3. I'm thankful my oncology visit was underwhelming. Blood work fine. Lungs clear. Heart fine (except for the occasional PVC beats that I have). Whatever he sees when he looks in my eyes with a bright light was fine. I'm fine with that.

4. I am extraordinarily thankful that I dodged that infusion chemo bullet. I wait in one of the chairs in the infusion center for my Zoladex injection to be delivered, then one of the nurses gives me the injection in a little storage room. (Because the shot goes in my stomach, near my incision, which requires me to unbutton and unzip my britches. No one else wants to see that.) This week, I took the only open chair. It was late in the afternoon and, instead of things winding down, it was crazy busy in there. Yet the room was very quiet. Often when I'm in there, the chemo patients (and any family members that accompany them) are laughing and chatting with the nurses and other staff and each other. This time, they were all somber. Several were sleeping, covered snugly with blankets. Others just sat while the necessary poisons dripped into their bodies. I felt gloriously healthy and gloriously thankful. And very prayerful for those receiving their treatments.

5. We had a volleyball parent meeting this week, and I'm thankful for coaches who realize the importance of fellowship among the team members.  There are some delightful traditions for the girls, including a really fun "kidnapping" of the freshmen by the seniors for a good-natured initiation followed by breakfast at the head coach's house, breakfast together after Friday morning practices, and weekly pasta nights. 

6. I'm thankful for my friend Melinda, who volunteered me to do the first asscrack of dawn breakfast for the volleyball players after their 5:30 practice, because now I've taken my turn and gotten it over with.


Serving up some applesauce pancakes for
this nifty bunch o' girls.


7. I got an update from the woman who found my blog and contacted me about my bilateral mastectomy and tram flap reconstruction surgery. (Please read about it here, if you haven't already.
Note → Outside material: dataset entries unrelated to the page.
(* ===== verification/ManifestRefs.v ===== *)
(** * Manifests: references

    [internal/declarative/refs.go], and of [render.go] the lookup of a reference: the references the templates of a set
    make, the check that each names something that exists, and the value a reference has when it is rendered. The
    template engine around them is not modelled. *)
From S2P Require Import Prelude GoStrings GoText ManifestTypes ManifestSpec ManifestEdges.
#[local] Open Scope Z_scope.
#[local] Open Scope list_scope.

(** ** Scanning *)

Record reference := Reference { rf_where : string; rf_collection : string; rf_name : string; rf_field : string }.

(** The text up to the first occurrence of [sep], and what follows it *)
Fixpoint cut_str (sep s : string) : option (string * string) :=
  match cut_prefix sep s with
  | Some rest => Some ("", rest)
  | None => match s with
            | String c s => match cut_str sep s with Some (a, rest) => Some (String c a, rest) | None => None end
            | EmptyString => None
            end
  end.
(** [actionPattern] and its form for other delimiters, anchored: an action, its delimiters included *)
Definition action_at (left right s : string) : option (string * string) :=
  match cut_prefix left s with
  | Some r => match cut_str right r with Some (body, rest) => Some (left +:+ body +:+ right, rest) | None => None end
  | None => None
  end.
(** ** Concrete runs *)

(** A workspace as a list of resources, some of whose names no service can change *)
Record demo_world := DemoWorld { dw_live : list resource; dw_broken : list string }.
Definition demo_execute (w : demo_world) (ctx : run_context) (c : change) (dr : option resource) (set : option resource_set)
    : demo_world * result string unit :=
  if mem (ch_name c) (dw_broken w) then (w, Err "refused")
  else
    let others := List.filter (fun r => negb (String.eqb (key r) (change_key c))) (dw_live w) in
    match ch_action c, dr with
    | ActionDelete, _ => (DemoWorld others (dw_broken w), Ok tt)
    | ActionNoop, _ | _, None => (w, Ok tt)
    | _, Some r =>
        let m := tag_source (rx_source ctx) (<[meta_managed_by := owner_of (rx_source ctx)]> ∅) in
        (DemoWorld (others ++ [Resource (r_kind r) (Meta (r_name r) (r_uid r) m ∅) (r_spec r)]) (dw_broken w), Ok tt)
    end.
#[export] Instance demo_backend : Backend demo_world := {|
  bk_list w := Ok (dw_live w);
  bk_render _ s := s;
  bk_databases _ := ∅; bk_secrets _ := ∅; bk_applications _ := ∅;
  bk_check_locations _ _ _ _ := Ok tt;
  bk_execute := demo_execute;
  bk_link_databases w _ := w;
  bk_failed_jobs _ _ := [] |}.
#[export] Instance demo_render_laws : RenderLaws demo_world.
Proof. by split. Qed.

Definition demo_vol (name size : string) : resource := Resource kind_volume (Meta name "" ∅ ∅) (SVolume (VolumeSpec size "" None)).
Definition demo_owned (name size source : string) : resource :=
  Resource kind_volume (Meta name "" (<[label_managed_by := managed_by_gitops]> (<[label_gitops_source := source]> ∅)) ∅)
    (SVolume (VolumeSpec size "" None)).
(** Two projects' volumes, one of an apply, and one of nobody *)
Definition demo_live_world : demo_world :=
  DemoWorld [demo_owned "a" "1Gi" "1"; demo_owned "b" "1Gi" "1"; demo_owned "c" "1Gi" "2";
             Resource kind_volume (Meta "d" "" (<[label_managed_by := managed_by_apply]> ∅) ∅) (SVolume (VolumeSpec "1Gi" "" None));
             demo_vol "e" "1Gi"] ["b"].
Definition demo_opts (source : string) : options := Options true source false true true false.
Definition any_cron (_ : string) : bool := true.

Lemma ok_exists {E A} (r : result E A) : is_ok r = true -> exists a, r = Ok a.
Proof. destruct r; [by eexists|done]. Qed.

Definition shown (x : demo_world * list call * result apply_err apply_result) : list (action * string) * option (Z * list string) :=
  ((fun c => (ch_action (cl_change c), ch_name (cl_change c))) <$> x.1.2,
   match x.2 with Ok r => Some (ar_applied r, fl_name <$> ar_failures r) | Err _ => None end).

Lemma demo_snapshot : snapshot demo_live_world = Ok (snapshot_of (dw_live demo_live_world)).
Proof. reflexivity. Qed.

Lemma one_shot_leaves_projects_alone_witness :
  shown (apply any_cron demo_live_world [demo_vol "e" "2Gi"] (demo_opts ""))
    = ([(ActionDelete, "d"); (ActionUpdate, "e")], Some (2, []))
  /\ shown (apply any_cron demo_live_world [demo_vol "a" "2Gi"] (demo_opts "")) = ([], None)
  /\ forall w' calls r live, apply any_cron demo_live_world [demo_vol "e" "2Gi"] (demo_opts "") = (w', calls, r) ->
       Call (delete_change (demo_vol "d" "1Gi")) None ∈ calls -> get (snapshot_of (dw_live demo_live_world)) "Volume/d" = Some live ->
       label live label_managed_by = managed_by_apply.
Proof.
  split; [by vm_compute|]. split; [by vm_compute|]. intros w' calls r live E Hin Hl.
  apply (one_shot_leaves_projects_alone any_cron _ _ _ (demo_opts "") _ _ _ _ live eq_refl eq_refl E demo_snapshot Hin Hl). reflexivity.
Defined.
(* ===== verification/GitOps.v ===== *)
(** * GitOps projects

    [internal/services/gitops/gitops.go] and [internal/services/apply/gitsource.go]: the sources of a workspace, how one
    is reconciled with its repository, what a sync of one resource does, and the nesting of projects that declare
    projects. Cloning and credentials are arguments; the rows live in a store ([SourceStore]) beside what a run
    changes ([Backend], of ApplyRun). A bundle is the list of resources it decodes to. *)
From S2P Require Import Prelude GoStrings GoText ManifestTypes ManifestSpec ManifestPlan ManifestRefs ApplyRun.
#[local] Open Scope Z_scope.
#[local] Open Scope list_scope.

(** ** Sources *)

Definition sync_manual : string := "manual".
Definition sync_auto : string := "auto".
Inductive source_status := SourceUnknown | SourceSynced | SourceOutOfSync | SourceProgressing | SourceError | SourceDegraded.

Record git_source := GitSource {
  src_id : N; src_workspace : N; src_name : string; src_display_name : string; src_repo_url : string; src_ref : string;
  src_path : string; src_repository : option N; src_policy : string; src_prune : bool; src_self_heal : bool;
  src_allow_empty : bool; src_require_sealed : bool; src_delete_policy : string; src_metadata : gmap string string;
  src_annotations : gmap string string; src_webhook_secret : string; src_status : source_status; src_message : string;
  src_synced_commit : string; src_synced_author : string; src_synced_subject : string; src_synced_at : option Z;
  src_checked_commit : string; src_checked_at : option Z }.

(** The writes of single fields *)
Definition with_status (st : source_status) (msg : string) (s : git_source) : git_source :=
  GitSource (src_id s) (src_workspace s) (src_name s) (src_display_name s) (src_repo_url s) (src_ref s) (src_path s)
    (src_repository s) (src_policy s) (src_prune s) (src_self_heal s) (src_allow_empty s) (src_require_sealed s)
    (src_delete_policy s) (src_metadata s) (src_annotations s) (src_webhook_secret s) st msg
    (src_synced_commit s) (src_synced_author s) (src_synced_subject s) (src_synced_at s) (src_checked_commit s) (src_checked_at s).
Definition with_declared (policy : string) (m a : gmap string string) (s : git_source) : git_source :=
  GitSource (src_id s) (src_workspace s) (src_name s) (src_display_name s) (src_repo_url s) (src_ref s) (src_path s)
    (src_repository s) (src_policy s) (src_prune s) (src_self_heal s) (src_allow_empty s) (src_require_sealed s)
    policy m a (src_webhook_secret s) (src_status s) (src_message s)
    (src_synced_commit s) (src_synced_author s) (src_synced_subject s) (src_synced_at s) (src_checked_commit s) (src_checked_at s).

Record commit_info := CommitInfo { ci_hash : string; ci_author : string; ci_subject : string }.
(** [recordSync] *)
Definition record_sync (ci : commit_info) (applied now : Z) (s : git_source) : git_source :=
  if applied <=? 0 then s
  else GitSource (src_id s) (src_workspace s) (src_name s) (src_display_name s) (src_repo_url s) (src_ref s) (src_path s)
    (src_repository s) (src_policy s) (src_prune s) (src_self_heal s) (src_allow_empty s) (src_require_sealed s)
    (src_delete_policy s) (src_metadata s) (src_annotations s) (src_webhook_secret s) (src_status s) (src_message s)
    (ci_hash ci) (ci_author ci) (ci_subject ci) (Some now) (src_checked_commit s) (src_checked_at s).
(** [markChecked] *)
Definition mark_checked (hash : string) (now : Z) (s : git_source) : git_source :=
  GitSource (src_id s) (src_workspace s) (src_name s) (src_display_name s) (src_repo_url s) (src_ref s) (src_path s)
    (src_repository s) (src_policy s) (src_prune s) (src_self_heal s) (src_allow_empty s) (src_require_sealed s)
    (src_delete_policy s) (src_metadata s) (src_annotations s) (src_webhook_secret s) (src_status s) (src_message s)
    (src_synced_commit s) (src_synced_author s) (src_synced_subject s) (src_synced_at s)
    (if missing hash then src_checked_commit s else hash) (Some now).

Definition source_label (s : git_source) : string := itoa (Z.of_N (src_id s)).
Definition source_options (s : git_source) (check_references : bool) : options :=
  Options (src_prune s) (source_label s) false check_references (src_require_sealed s) false.

(** The table of sources, inside whatever else a state holds. [sst_put] is gorm's [Save]: it writes the whole row, and
    inserts it when it is not there. *)
Class SourceStore (S : Type) := {
  sst_rows : S -> gmap N git_source;
  sst_put : S -> git_source -> S;
  sst_remove : S -> N -> S }.
Class SourceStoreLaws (S : Type) `{SourceStore S} := {
  rows_put : forall s r, sst_rows (sst_put s r) = <[src_id r := r]> (sst_rows s);
  rows_remove : forall s i, sst_rows (sst_remove s i) = delete i (sst_rows s) }.

(** A Git credential of the workspace *)
Record git_repo := GitRepo { gp_id : N; gp_workspace : N; gp_name : string; gp_url : string }.

(** ** Input *)

Record source_input := SourceInput {
  in_name : string; in_display_name : string; in_repo_url : string; in_ref : string; in_path : string;
  in_repository : option N; in_policy : string; in_prune : bool; in_self_heal : bool; in_allow_empty : bool; in_require_sealed : bool }.
Definition default_ref : string := "main".
(** [Input.normalize] *)
Definition normalize_input (i : source_input) : source_input :=
  SourceInput (trim_space (in_name i)) (in_display_name i) (trim_space (in_repo_url i))
    (or_else (trim_space (in_ref i)) default_ref) (or_else (trim_space (in_path i)) ".") (in_repository i)
    (if String.eqb (in_policy i) sync_auto then sync_auto else sync_manual)
    (in_prune i) (in_self_heal i) (in_allow_empty i) (in_require_sealed i).

(** [slug.Make]: runs of what is not a letter or digit become one dash; none at the ends. Names are ASCII. *)
Fixpoint slug_body (pending : bool) (s : string) : string :=
  match s with
  | EmptyString => ""
  | String c s =>
      if is_slug c then (if pending then String "-" (String c (slug_body false s)) else String c (slug_body false s))
      else slug_body true s
  end.
Fixpoint slug_start (s : string) : string :=
  match s with
  | EmptyString => ""
  | String c s' => if is_slug c then slug_body false s else slug_start s'
  end.
Definition make_slug (name fallback : string) : string := or_else (slug_start (to_lower (trim_space name))) fallback.

Inductive gitops_err :=
| ErrSourceNotFound | ErrNameTaken | ErrNameRequired | ErrURLRequired | ErrRepoNotFound
| ErrRestricted (why : string) | ErrFetch (why : string) | ErrChangesFailed (n : Z) (why : string) | ErrApply (e : apply_err)
| ErrManifest (why : string).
Talking with her has been such a fulfilling experience for me!) She has had such kind words for me for sharing my experience with her, and I am so very thankful that I could be of service to her.

8. I'm thankful to have my son home from college this weekend. He and his sister have not fought once yet, and he's been home now for over five hours.


My son's idea of packing.
Yes, that's a laundry basket.


9. I am thankful for the time I had with him in the car, just the two of us, as we were driving home. I enjoyed hearing him talk about his classes and the people he had met and all the other things he has experienced these past two weeks. I've missed him so, but I am so grateful that he is loving his college experience.

10. I am thankful for Strawberry Pretzel Salad. It's a pain in the ass to make, but it's so cool and refreshing when it's 98 degrees outside.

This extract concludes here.